Definition auxiliary_head_forward_train (aux : aux_heads value)
    (x : list tensor) (img_metas : list meta_dict) (gt_semantic_seg : tensor)
  : result (losses * gmap string value) :=
  match aux with
  | HeadList hs =>
      foldM (fun (acc : losses * gmap string value)
                 (entry : nat * head_train value) =>
               let '(losses, states) := acc in
               let '(idx, aux_head) := entry in
               '(loss_aux, state_aux) ← aux_head x img_metas gt_semantic_seg;
               Ok (update losses (add_prefix loss_aux ("aux_" +:+ pretty idx)),
                   update states (add_prefix state_aux ("aux_" +:+ pretty idx))))
            (∅, ∅) (zip (seq 0 (length hs)) hs)
  | SingleHead h =>
      '(loss_aux, state_aux) ← h x img_metas gt_semantic_seg;
      Ok (update ∅ (add_prefix loss_aux "aux"),
          update ∅ (add_prefix state_aux "aux"))
  end.

(** The loop aligning the precomputed target features with their images. *)
Definition align_feats (feats_trg img_metas_trg : batch_value)
  : result tensor :=
  feats_trg ← match feats_trg with
              | BTensor t => Ok (permute_0312 t)
              | BMetas _ => Raise AttributeError
              end;
  feats_trg_list ←
    match img_metas_trg with
    | BMetas ms =>
        mapM (fun '(data, metas) => transform_by_metas data metas)
             (zip (unbind0 feats_trg) ms)
    | BTensor _ => Raise RuntimeError
    end;
  stack_squeezed feats_trg_list.

(** [states[key].max(dim=1)[1].unsqueeze(1)] *)
Definition seg_mask (states : gmap string (train_state value)) (key : string)
  : result value :=
  s ← getitem states key;
  match s with
  | HeadState v => max_indices self v
  | VisTuple _ => Raise AttributeError
  end.

(** The [if self.with_auxiliary_head:] block of [train_step], on the
    [losses] and [states] accumulated so far. *)
Definition with_auxiliary_head (x_src x_trg : list tensor)
    (img_metas_src gt_src img_metas_trg gt_trg : batch_value)
    (losses : losses) (states : gmap string (train_state value))
  : result (gmap string Q * gmap string (train_state value)) :=
  match auxiliary_head self with
  | Some aux =>
      '(loss_aux_src, state_aux_src) ←
        (metas ← as_metas img_metas_src; gt ← as_tensor gt_src;
         auxiliary_head_forward_train aux x_src metas gt);
      '(loss_aux_trg, state_aux_trg) ←
        (metas ← as_metas img_metas_trg; gt ← as_tensor gt_trg;
         auxiliary_head_forward_train aux x_trg metas gt);
      let losses := update losses (add_prefix loss_aux_src "src") in
      let losses := update losses (add_prefix loss_aux_trg "trg") in
      let states :=
        update states (HeadState <$> add_prefix state_aux_src "src") in
      let states :=
        update states (HeadState <$> add_prefix state_aux_trg "trg") in
      Ok (losses, states)
  | None => Ok (losses, states)
  end.

Definition train_step (data_batch : list batch_value)
  : result (outputs value) :=
  match data_batch with
  | [img_metas_src; img_src; gt_src; img_metas_trg; img_trg; gt_trg;
     feats_trg] =>
      feats_trg ← align_feats feats_trg img_metas_trg;
      x_src ← (img ← as_tensor img_src; extract_feat self img);
      x_trg ← (img ← as_tensor img_trg; extract_feat self img);
      '(loss_dec_src, state_dec_src) ←
        (metas ← as_metas img_metas_src; gt ← as_tensor gt_src;
         decode_head_forward_train self x_src metas gt);
      '(loss_dec_trg, state_dec_trg) ←
        (metas ← as_metas img_metas_trg; gt ← as_tensor gt_trg;
         decode_head_forward_train self x_trg metas gt);
      loss_fn ← from_option Ok (Raise AttributeError) (loss_sim_feat self);
      logits_trg ← getitem state_dec_trg "seg_logits";
      '(loss_sim, state_sim_feat) ← loss_fn feats_trg logits_trg;
      logits_src ← getitem state_dec_src "seg_logits";
      logits_src ← detach self logits_src;
      let state_dec_src := <["seg_logits" := logits_src]> state_dec_src in
      logits_trg ← getitem state_dec_trg "seg_logits";
      logits_trg ← detach self logits_trg;
      let state_dec_trg := <["seg_logits" := logits_trg]> state_dec_trg in
      let losses := update ∅ loss_sim in
      let losses := update losses (add_prefix loss_dec_src "src.dec") in
      let losses := update losses (add_prefix loss_dec_trg "trg.dec") in
      let states := update ∅ (HeadState <$> add_prefix state_dec_src "src.dec") in
      let states :=
        update states (HeadState <$> add_prefix state_dec_trg "trg.dec") in
      '(losses, states) ←
        with_auxiliary_head x_src x_trg img_metas_src gt_src
          img_metas_trg gt_trg losses states;
      mask_src ← seg_mask states "src.dec.seg_logits";
      mask_trg ← seg_mask states "trg.dec.seg_logits";
      sim_feat ← getitem state_sim_feat "sim_feat";
      density ← one_minus self sim_feat;
      let states :=
        update states
          (<["vis|seg_mask_src" :=
               VisTuple [VisBatch img_src; VisBatch gt_src; VisValue mask_src]]>
           (<["vis|seg_mask_trg" :=
               VisTuple [VisBatch img_trg; VisBatch gt_trg; VisValue mask_trg]]>
            {["vis|density_sim_feat" :=
               VisTuple [VisBatch img_trg; VisValue density]]})) in
      '(loss, log_vars) ← parse_losses self losses;
      Ok (Outputs loss log_vars
            (py_len img_metas_src + py_len img_metas_trg) states)
  | _ => Raise (ValueError "unpack")
  end.

End Training.

(** *** What the training step expects of its collaborators

    A head returns losses and a state dictionary; the decode head's state
    holds ['seg_logits'], the similarity loss is configured and its state
    holds ['sim_feat']; the tensor operations and [_parse_losses] return. *)

Definition head_returns {value} (h : head_train value) : Prop :=
  forall x img_metas gt, exists l st, h x img_metas gt = Ok (l, st).

Definition collaborators_return {value} (self : model value) : Prop :=
  (forall img, exists x, extract_feat self img = Ok x) /\
  (forall x img_metas gt, exists l st v,
     decode_head_forward_train self x img_metas gt = Ok (l, st) /\
     st !! "seg_logits" = Some v) /\
  (exists loss_fn, loss_sim_feat self = Some loss_fn /\
     forall feats logits, exists l st s,
       loss_fn feats logits = Ok (l, st) /\ st !! "sim_feat" = Some s) /\
  match auxiliary_head self with
  | None => True
  | Some (SingleHead h) => head_returns h
  | Some (HeadList hs) => Forall head_returns hs
  end /\
  (forall v, exists v', detach self v = Ok v') /\
  (forall v, exists v', max_indices self v = Ok v') /\
  (forall v, exists v', one_minus self v = Ok v') /\
  (forall l, exists r, parse_losses self l = Ok r).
──────
- WHAT THE EXERCISE ASKS:
Beginning at the line with "Ok (Outputs loss log_vars" and stopping after the line with "(exists loss_fn, loss_sim_feat", please write out every line of the data above exactly and nothing else.

- RESPONSE BOX:
      Ok (Outputs loss log_vars
            (py_len img_metas_src + py_len img_metas_trg) states)
  | _ => Raise (ValueError "unpack")
  end.

End Training.

(** *** What the training step expects of its collaborators

    A head returns losses and a state dictionary; the decode head's state
    holds ['seg_logits'], the similarity loss is configured and its state
    holds ['sim_feat']; the tensor operations and [_parse_losses] return. *)

Definition head_returns {value} (h : head_train value) : Prop :=
  forall x img_metas gt, exists l st, h x img_metas gt = Ok (l, st).

Definition collaborators_return {value} (self : model value) : Prop :=
  (forall img, exists x, extract_feat self img = Ok x) /\
  (forall x img_metas gt, exists l st v,
     decode_head_forward_train self x img_metas gt = Ok (l, st) /\
     st !! "seg_logits" = Some v) /\
  (exists loss_fn, loss_sim_feat self = Some loss_fn /\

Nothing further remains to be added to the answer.